En Europe, Airbus Helicoptere s’est également engagé dans ce défi des hélicoptères super-véloces, avec le démonstrateur X-3, qui fit son premier vol en 2010, et qui parvient a atteindre 254 noeuds (472 km/h) en palier à 3000 m juin 2013. Mais contrairement aux appareils américains, le démonstrateur européen s’est appuyé sur une approche toute aussi élégante qu’innovante, en plaçant deux nacelles équipées d’hélice de traction de part et d’autres de la cellule. De cette manière, les nacelles fournissaient la traction nécessaire pour accroitre la vitesse de l’appareil, prélevant l’énergie nécessaire directement sur les deux turbines RTM332 qui équipaient l’appareil, et assurant par la même la fonction anti-couple vis-à-vis du pas principal. C’est sur cette base technologique que le programme Racer a été développé. Successeur du X-3, le Racer est un programme européen sur base civile visant non seulement à dépasser la vitesse de croisière de 200 noeuds, mais également de réduire de 50% la consommation de carburant et de 20% le bruit de l’appareil vis-à-vis d’un hélicoptère équivalent, de sorte à répondre à certains besoins comme le sauvetage en Mer par exemple. Ce très prometteur démonstrateur, en cours d’assemblage, devrait faire son premier vol d’ici la fin de l’année.

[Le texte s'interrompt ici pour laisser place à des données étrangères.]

(** * EvoSim: a shallow embedding of the simulation engine

    The development follows the Python sources module by module:
    [config.py], [genome.py], [neural_network.py], [world.py],
    [creature.py] and [simulation.py].

    Conventions.
    - Python [int] is [Z]; [>>], [<<], [&], [|], [^] are [Z.shiftr],
      [Z.shiftl], [Z.land], [Z.lor], [Z.lxor]; [%] and [//] are
      [Z.modulo] and [Z.div] (both floor, sign of the divisor).
    - Python and NumPy floating-point values are kept abstract behind the
      class [FloatOps]; structural results are proved for every instance,
      numeric results for the instance over the real numbers, where the
      rounding of each operation is idealised away.
    - Objects with identity (creatures) live in a heap indexed by [nat];
      the grid stores references (heap indices), as the Python grid stores
      object references.
    - Exceptions are values of [exn]; a raising operation leaves the
      state as it was when the exception left the function. *)

From Stdlib Require Import ZArith Reals Lra Lia List Bool.
From stdpp Require Import base option list strings gmap.

Local Open Scope Z_scope.
#[local] Set Warnings "-clear-no-such-hyp".

(** ** Floating-point interface *)

Class FloatOps (F : Type) := {
  of_int : Z -> F;            (* an [int] used where a float is expected *)
  fadd   : F -> F -> F;
  fsub   : F -> F -> F;
  fmul   : F -> F -> F;
  fdiv   : F -> F -> F;       (* [/] with a non-zero divisor *)
  fneg   : F -> F;            (* unary minus *)
  fabs   : F -> F;            (* [abs] *)
  fltb   : F -> F -> bool;    (* [<] *)
  fzerob : F -> bool;         (* [== 0], the test behind ZeroDivisionError *)
  to_int : F -> Z;            (* [int(.)]: truncation toward zero *)
  ftanh  : F -> F;            (* [np.tanh] *)
  fsin   : F -> F;            (* [np.sin] *)
  fexp   : F -> F;            (* [np.exp] *)
  fpi    : F;                 (* [np.pi] *)
  fround : Z -> F -> F;       (* [round(., ndigits)] *)
}.

(** A decimal literal [n/d] with [n] and [d] exactly representable: IEEE
    division is correctly rounded, so the quotient is the literal. *)
Definition flit {F} `{FloatOps F} (n d : Z) : F := fdiv (of_int n) (of_int d).

(** [a > b] and [min] on floats, as Python evaluates them. *)
Definition fgtb {F} `{FloatOps F} (a b : F) : bool := fltb b a.
Definition fmin {F} `{FloatOps F} (a b : F) : F := if fltb b a then b else a.

(** ** config.py *)

Module Config.
Definition WORLD_WIDTH : Z := 128.
Definition WORLD_HEIGHT : Z := 128.
Definition POPULATION : Z := 1000.
Definition MAX_GENERATIONS : Z := 1200.
Definition STEPS_PER_GEN : Z := 300.
Definition GENOME_SIZE : Z := 16.
Definition MAX_INTERNAL_NEURONS : Z := 4.
Definition WEIGHT_DIVISOR : Z := 8000.
Definition NUM_SENSORS : Z := 14.
Definition NUM_ACTIONS : Z := 8.
Definition CENTER_RADIUS : Z := 20.
Definition STRIP_WIDTH : Z := 32.
Definition CORNER_SIZE : Z := 32.
End Config.
Import Config.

Si le programme Racer est aujourd’hui développé par 13 pays et 40 entreprises européennes à des fins et sur des budgets civils, il n’en représente pas moins un sujet de grand intérêt pour les forces armées, et pour l’avenir de l’aérocombat, en particulier suite aux mises en évidence de la vulnérabilité des hélicoptères conventionnels en Ukraine. Il faut dire que le concept est des plus prometteur, avec une vitesse bien au delà de 200 noeuds, une consommation moitié moindre que les hélicoptères traditionnels en transit, et surtout, et contrairement aux appareils en cours de conception outre-atlantique, une maintenance simplifiée puisque la technologie mise en oeuvre par les deux nacelles propulsives n’est pas très éloignée de celle employée aujourd’hui pour les rotors anti couples. Cette approche permet dès lors d’envisager la conception d’appareils disposants de hautes performances, alliant les capacités tactiques des hélicoptères de combat, de reconnaissance et de manoeuvre, à celles des avions de combat tactiques légers, ouvrant la voix à une nouvelle évolution de la doctrine d’aérocombat de sorte à l’adapter aux enjeux de la haute intensité moderne.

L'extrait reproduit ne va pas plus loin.